#### Problem
Return all lines from the listing below that include the word "contains".

#### Data to examine
(* ===== verification/Text.v ===== *)
(** * Strings

    The operations of Rust's [str] the client uses, on byte strings: a [string]
    is the UTF-8 encoding of the Rust string, one [ascii] per byte. *)

From stdpp Require Import base list strings.
From Stdlib Require Import ZArith Lia Ascii.
From Stdlib.Strings Require Byte.
From S2P Require Import Prelude Proto.

Local Open Scope string_scope.

(** ** Searching and splitting *)

(** [str::strip_prefix]. *)
Fixpoint strip_prefix (p s : string) : option string :=
  match p, s with
  | EmptyString, _ => Some s
  | String a p, String b s => if decide (a = b) then strip_prefix p s else None
  | String _ _, EmptyString => None
  end.

(** [str::starts_with]. *)
Definition starts_with (p s : string) : bool :=
  match strip_prefix p s with Some _ => true | None => false end.

(** [str::contains], for a string pattern. *)
Fixpoint contains (p s : string) : bool :=
  starts_with p s || match s with EmptyString => false | String _ s => contains p s end.

(** [str::split_once], for a character pattern. *)
Fixpoint split_once (c : ascii) (s : string) : option (string * string) :=
  match s with
  | EmptyString => None
  | String a s =>
      if decide (a = c) then Some ("", s)
      else match split_once c s with
           | Some (l, r) => Some (String a l, r)
           | None => None
           end
  end.

(** [str::split], for a character pattern: at least one piece. *)
Fixpoint split (c : ascii) (s : string) : list string :=
  match s with
  | EmptyString => [""]
  | String a s =>
      if decide (a = c) then "" :: split c s
      else match split c s with
           | p :: ps => String a p :: ps
           | [] => [String a ""]
           end
  end.

(** [Iterator::find_map]. *)
Fixpoint find_map {A B} (f : A → option B) (l : list A) : option B :=
  match l with
  | [] => None
  | x :: l => match f x with Some b => Some b | None => find_map f l end
  end.

(** [str::to_ascii_lowercase]. *)
Definition ascii_lower (a : ascii) : ascii :=
  let n := nat_of_ascii a in
  if (65 <=? n)%nat && (n <=? 90)%nat then ascii_of_nat (n + 32) else a.

Fixpoint to_ascii_lowercase (s : string) : string :=
  match s with
  | EmptyString => ""
  | String a s => String (ascii_lower a) (to_ascii_lowercase s)
  end.

(** Every character of [s] satisfies [p]. *)
Fixpoint str_forall (p : ascii → bool) (s : string) : bool :=
  match s with EmptyString => true | String a s => p a && str_forall p s end.

Definition lacks (c : ascii) : string → bool := str_forall (λ a, negb (bool_decide (a = c))).

(** ** Trimming *)

Definition bytes_str (l : list nat) : string := String.string_of_list_ascii (ascii_of_nat <$> l).

(** The characters with Unicode's [White_Space] property, in UTF-8. *)
Definition WHITESPACE : list string :=
  bytes_str <$>
    ([[9]; [10]; [11]; [12]; [13]; [32];
      [194; 133]; [194; 160]; [225; 154; 128]; [226; 128; 168]; [226; 128; 169];
      [226; 128; 175]; [226; 129; 159]; [227; 128; 128]] ++
     map (λ n, [226; 128; 128 + n]) (seq 0 11))%list.

Definition str_rev (s : string) : string :=
  String.string_of_list_ascii (rev (String.list_ascii_of_string s)).

(** Removes the listed strings from the front as long as one matches. *)
Fixpoint strip_all (ws : list string) (fuel : nat) (s : string) : string :=
  match fuel with
  | O => s
  | S fuel =>
      match find_map (λ w, strip_prefix w s) ws with
      | Some r => strip_all ws fuel r
      | None => s
      end
  end.

Definition trim_start (s : string) : string := strip_all WHITESPACE (String.length s) s.

Definition trim_end (s : string) : string :=
  str_rev (strip_all (str_rev <$> WHITESPACE) (String.length s) (str_rev s)).

(** [str::trim]. *)
Definition trim (s : string) : string := trim_end (trim_start s).

(** [str::trim_end_matches], for a character pattern. *)
Definition trim_end_matches (c : ascii) (s : string) : string :=
  str_rev (strip_all [String c ""] (String.length s) (str_rev s)).

(** ** Numbers *)

Definition digit_value (a : ascii) : option Z :=
  let n := Z.of_nat (nat_of_ascii a) in
  if ((48 <=? n) && (n <=? 57))%Z then Some (n - 48)%Z else None.

Fixpoint parse_digits (acc : Z) (s : string) : option Z :=
  match s with
  | EmptyString => Some acc
  | String a s =>
      match digit_value a with
      | Some d =>
          let acc := (acc * 10 + d)%Z in
          if (acc <=? U64_MAX)%Z then parse_digits acc s else None
      | None => None
      end
  end.

(** [str::parse::<u64>]: an optional [+], then at least one digit, and a value
    that fits. *)
Definition parse_u64 (s : string) : option Z :=
  let s := match strip_prefix "+" s with Some r => r | None => s end in
  if str_is_empty s then None else parse_digits 0 s.

Definition digit_ascii (d : Z) : ascii := ascii_of_nat (48 + Z.to_nat d).

(** [to_string] of an unsigned integer, most significant digit first. *)
Fixpoint print_digits (fuel : nat) (n : Z) (acc : string) : string :=
  match fuel with
  | O => acc
  | S fuel =>
      let acc := String (digit_ascii (n mod 10)) acc in
      if (n <? 10)%Z then acc else print_digits fuel (n / 10) acc
  end.

(** One digit per bit is enough. *)
Definition to_string (n : Z) : string := print_digits (S (Z.to_nat (Z.log2 n))) n "".

(** ** Bytes and UTF-8 *)

(** [str::as_bytes]. *)
Definition as_bytes (s : string) : bytes := String.list_byte_of_string s.

(** The string with these bytes. *)
Definition of_bytes (b : bytes) : string := String.string_of_list_byte b.

Definition byte_in (lo hi : nat) (b : byte) : bool :=
  let n := N.to_nat (Byte.to_N b) in (lo <=? n)%nat && (n <=? hi)%nat.

(** [str::from_utf8] accepts exactly the well-formed byte sequences. *)
Fixpoint utf8_valid (b : bytes) : bool :=
  match b with
  | [] => true
  | b0 :: r0 =>
      if byte_in 0 127 b0 then utf8_valid r0 else
      match r0 with
      | [] => false
      | b1 :: r1 =>
          if byte_in 194 223 b0 then byte_in 128 191 b1 && utf8_valid r1 else
          match r1 with
          | [] => false
          | b2 :: r2 =>
              if byte_in 224 239 b0 then
                byte_in (if byte_in 224 224 b0 then 160 else 128)
                        (if byte_in 237 237 b0 then 159 else 191) b1 &&
                byte_in 128 191 b2 && utf8_valid r2
              else
              match r2 with
              | [] => false
              | b3 :: r3 =>
                  byte_in 240 244 b0 &&
                  byte_in (if byte_in 240 240 b0 then 144 else 128)
                          (if byte_in 244 244 b0 then 143 else 191) b1 &&
                  byte_in 128 191 b2 && byte_in 128 191 b3 && utf8_valid r3
              end
          end
      end
  end.

Lemma of_bytes_as_bytes s : of_bytes (as_bytes s) = s.
Proof. apply String.string_of_list_byte_of_string. Qed.

Lemma as_bytes_of_bytes b : as_bytes (of_bytes b) = b.
Proof. apply String.list_byte_of_string_of_list_byte. Qed.

(** ** Splitting and joining *)

Lemma str_app_nil r : "" +:+ r = r.
Proof. done. Qed.

Lemma str_app_cons a p r : String a p +:+ r = String a (p +:+ r).
Proof. done. Qed.

Lemma strip_prefix_spec p s r : strip_prefix p s = Some r ↔ s = p +:+ r.
Proof.
  revert s; induction p as [|a p IH]; intros s;
    rewrite ?str_app_nil, ?str_app_cons; simpl; [split; congruence|].
  destruct s as [|b s]; [split; congruence|]. case_decide; subst.
  - rewrite IH. split; congruence.
  - split; congruence.
Qed.

Lemma strip_prefix_app p r : strip_prefix p (p +:+ r) = Some r.
Proof. by apply strip_prefix_spec. Qed.

Lemma lacks_cons c a s : lacks c (String a s) = true ↔ a ≠ c ∧ lacks c s = true.
Proof. unfold lacks. simpl. rewrite andb_true_iff, negb_true_iff, bool_decide_eq_false. done. Qed.

Lemma split_once_lacks c l r :
  lacks c l = true → split_once c (l +:+ String c r) = Some (l, r).
Proof.
  induction l as [|a l IH]; rewrite ?str_app_nil, ?str_app_cons; simpl.
  - intros _. by rewrite decide_True.
  - intros [Ha Hl]%lacks_cons. rewrite decide_False by done. by rewrite IH.
Qed.

Lemma split_once_spec c s l r :
  split_once c s = Some (l, r) ↔ s = l +:+ String c r ∧ lacks c l = true.
Proof.
  split; [|intros [-> ?]; by apply split_once_lacks].
  revert l; induction s as [|a s IH]; intros l; simpl; [done|]. case_decide.
  - intros [= <- <-]. by subst.
  - destruct (split_once c s) as [[l' r']|]; [|done]. intros [= <- ->].
    destruct (IH l') as [-> ?]; [done|]. split; [done|]. by apply lacks_cons.
Qed.

Lemma split_once_none c s : split_once c s = None ↔ lacks c s = true.
Proof.
  induction s as [|a s IH]; simpl; [done|]. rewrite lacks_cons, <- IH. case_decide.
  - split; [done|]. by intros [? _].
  - destruct (split_once c s) as [[l r]|]; [|done]. split; [done|]. by intros [_ ?].
Qed.

Lemma split_lacks c s : lacks c s = true → split c s = [s].
Proof.
  induction s as [|a s IH]; simpl; [done|]. intros [Ha Hs]%lacks_cons.
  by rewrite decide_False, IH by done.
Qed.

Lemma split_app c l r :
  lacks c l = true → split c (l +:+ String c r) = l :: split c r.
Proof.
  induction l as [|a l IH]; rewrite ?str_app_nil, ?str_app_cons; simpl.
  - intros _. by rewrite decide_True.
  - intros [Ha Hl]%lacks_cons. by rewrite decide_False, IH by done.
Qed.

(** [slice::join]. *)
Fixpoint join (c : ascii) (ps : list string) : string :=
  match ps with
  | [] => ""
  | [p] => p
  | p :: ps => p +:+ String c (join c ps)
  end.

Lemma split_join c ps :
  ps ≠ [] → Forall (λ p, lacks c p = true) ps → split c (join c ps) = ps.
Proof.
  induction ps as [|p [|q ps] IH]; intros Hne Hall; [done| |].
  - apply Forall_cons in Hall as [? _]. by apply split_lacks.
  - apply Forall_cons in Hall as [? Hall].
    change (join c (p :: q :: ps)) with (p +:+ String c (join c (q :: ps))).
    rewrite split_app by done. f_equal. by apply IH.
Qed.

Lemma split_pieces c s : split c s ≠ [] ∧ Forall (λ p, lacks c p = true) (split c s) ∧
  join c (split c s) = s.
Proof.
  induction s as [|a s (IH1 & IH2 & IH3)]; simpl; [by repeat constructor|].
  case_decide as E.
  - subst a. split; [done|]. split; [by constructor|].
    destruct (split c s) as [|p ps] eqn:Es; [done|]. simpl in *. by rewrite IH3.
  - destruct (split c s) as [|p ps] eqn:Es; [done|].
    apply Forall_cons in IH2 as [Hp Hps]. split; [done|]. split.
    + constructor; [|done]. by apply lacks_cons.
    + subst s. by destruct ps.
Qed.

Lemma find_map_app {A B} (f : A → option B) l1 l2 :
  Forall (λ x, f x = None) l1 → find_map f (l1 ++ l2)%list = find_map f l2.
Proof. induction 1 as [|x l H _ IH]; simpl; [done|]. by rewrite H. Qed.

Lemma find_map_spec {A B} (f : A → option B) l b :
  find_map f l = Some b ↔
  ∃ l1 x l2, l = (l1 ++ x :: l2)%list ∧ f x = Some b ∧ Forall (λ y, f y = None) l1.
Proof.
  split.
  - induction l as [|x l IH]; simpl; [done|]. destruct (f x) eqn:E.
    + intros [= ->]. exists [], x, l. auto.
    + intros H. destruct (IH H) as (l1 & y & l2 & -> & ? & ?). exists (x :: l1), y, l2. auto.
  - intros (l1 & x & l2 & -> & Hx & Hl). rewrite find_map_app by done. simpl. by rewrite Hx.
Qed.

Lemma find_map_none {A B} (f : A → option B) l :
  find_map f l = None ↔ Forall (λ x, f x = None) l.
Proof.
  induction l as [|x l IH]; simpl; [done|]. rewrite Forall_cons, <- IH.
  destruct (f x); [|tauto]. split; [done|]. by intros [? _].
Qed.

(** ** Printing and parsing numbers *)

Lemma digit_value_ascii d : (0 ≤ d ≤ 9)%Z → digit_value (digit_ascii d) = Some d.
Proof.
  intros Hd. unfold digit_value, digit_ascii. rewrite nat_ascii_embedding by lia.
  replace (Z.of_nat (48 + Z.to_nat d)) with (48 + d)%Z by lia.
  rewrite (proj2 (Z.leb_le 48 (48 + d))), (proj2 (Z.leb_le (48 + d) 57)) by lia. simpl. f_equal. lia.
Qed.

Lemma parse_print_digits fuel n acc :
  (0 ≤ n ≤ U64_MAX)%Z → (n < 2 ^ Z.of_nat fuel)%Z →
  parse_digits 0 (print_digits fuel n acc) = parse_digits n acc.
Proof.
  revert n acc; induction fuel as [|fuel IH]; intros n acc Hn Hf; simpl print_digits.
  - assert (n = 0)%Z as -> by (change (Z.of_nat 0) with 0%Z in Hf; lia). done.
  - pose proof (Z.mod_pos_bound n 10 ltac:(lia)) as Hm.
    pose proof (Z.div_mod n 10 ltac:(lia)) as Hdm.
    destruct (n <? 10)%Z eqn:E.
    + apply Z.ltb_lt in E. rewrite (Z.mod_small n 10) by lia. cbn [parse_digits].
      rewrite digit_value_ascii by lia. cbv zeta. rewrite Z.mul_0_l, Z.add_0_l, (proj2 (Z.leb_le n U64_MAX)) by lia. done.
    + apply Z.ltb_ge in E. rewrite IH.
      * cbn [parse_digits]. rewrite digit_value_ascii by lia. cbv zeta.
        replace (n / 10 * 10 + n mod 10)%Z with n by lia.
        by rewrite (proj2 (Z.leb_le n U64_MAX)) by lia.
      * split; [apply Z.div_pos; lia|]. transitivity n; [|lia]. apply Z.div_le_upper_bound; lia.
      * rewrite Nat2Z.inj_succ, Z.pow_succ_r in Hf by lia. apply Z.div_lt_upper_bound; lia.
Qed.

Lemma to_string_head n :
  (0 ≤ n)%Z → ∃ d s, (0 ≤ d ≤ 9)%Z ∧ to_string n = String (digit_ascii d) s.
Proof.
  intros Hn. unfold to_string.
  enough (∀ fuel n acc, (0 ≤ n)%Z →
    ∃ d s, (0 ≤ d ≤ 9)%Z ∧ print_digits (S fuel) n acc = String (digit_ascii d) s) as H by auto.
  intros fuel. clear. induction fuel as [|fuel IH]; intros n acc Hn;
    pose proof (Z.mod_pos_bound n 10 ltac:(lia)); cbn [print_digits].
  - exists (n mod 10)%Z, acc. split; [lia|]. by destruct (n <? 10)%Z.
  - destruct (n <? 10)%Z; [exists (n mod 10)%Z, acc; split; [lia|done]|].
    apply IH. apply Z.div_pos; lia.
Qed.

(** Printing then parsing a [u64] gives it back. *)
Lemma parse_to_string n : in_u64 n → parse_u64 (to_string n) = Some n.
Proof.
  intros Hn. unfold parse_u64. destruct (to_string_head n) as (d & s & Hd & Hs); [apply Hn|].
  assert (strip_prefix "+" (to_string n) = None) as ->.
  { rewrite Hs. cbn [strip_prefix]. rewrite decide_False; [done|]. intros E.
    assert (nat_of_ascii "+"%char = nat_of_ascii (digit_ascii d)) as E' by (by rewrite <- E).
    unfold digit_ascii in E'. rewrite nat_ascii_embedding in E' by lia.
    change (nat_of_ascii "+"%char) with 43 in E'. lia. }
  assert (str_is_empty (to_string n) = false) as -> by (by rewrite Hs).
  unfold to_string. rewrite parse_print_digits; [done|apply Hn|].
  destruct (decide (n = 0)%Z) as [->|]; [reflexivity|].
  pose proof (Z.log2_nonneg n). rewrite Nat2Z.inj_succ, Z2Nat.id by lia.
  apply Z.log2_spec. destruct Hn. lia.
Qed.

#### Response for this exercise
(** [str::contains], for a string pattern. *)
Fixpoint contains (p s : string) : bool :=
  starts_with p s || match s with EmptyString => false | String _ s => contains p s end.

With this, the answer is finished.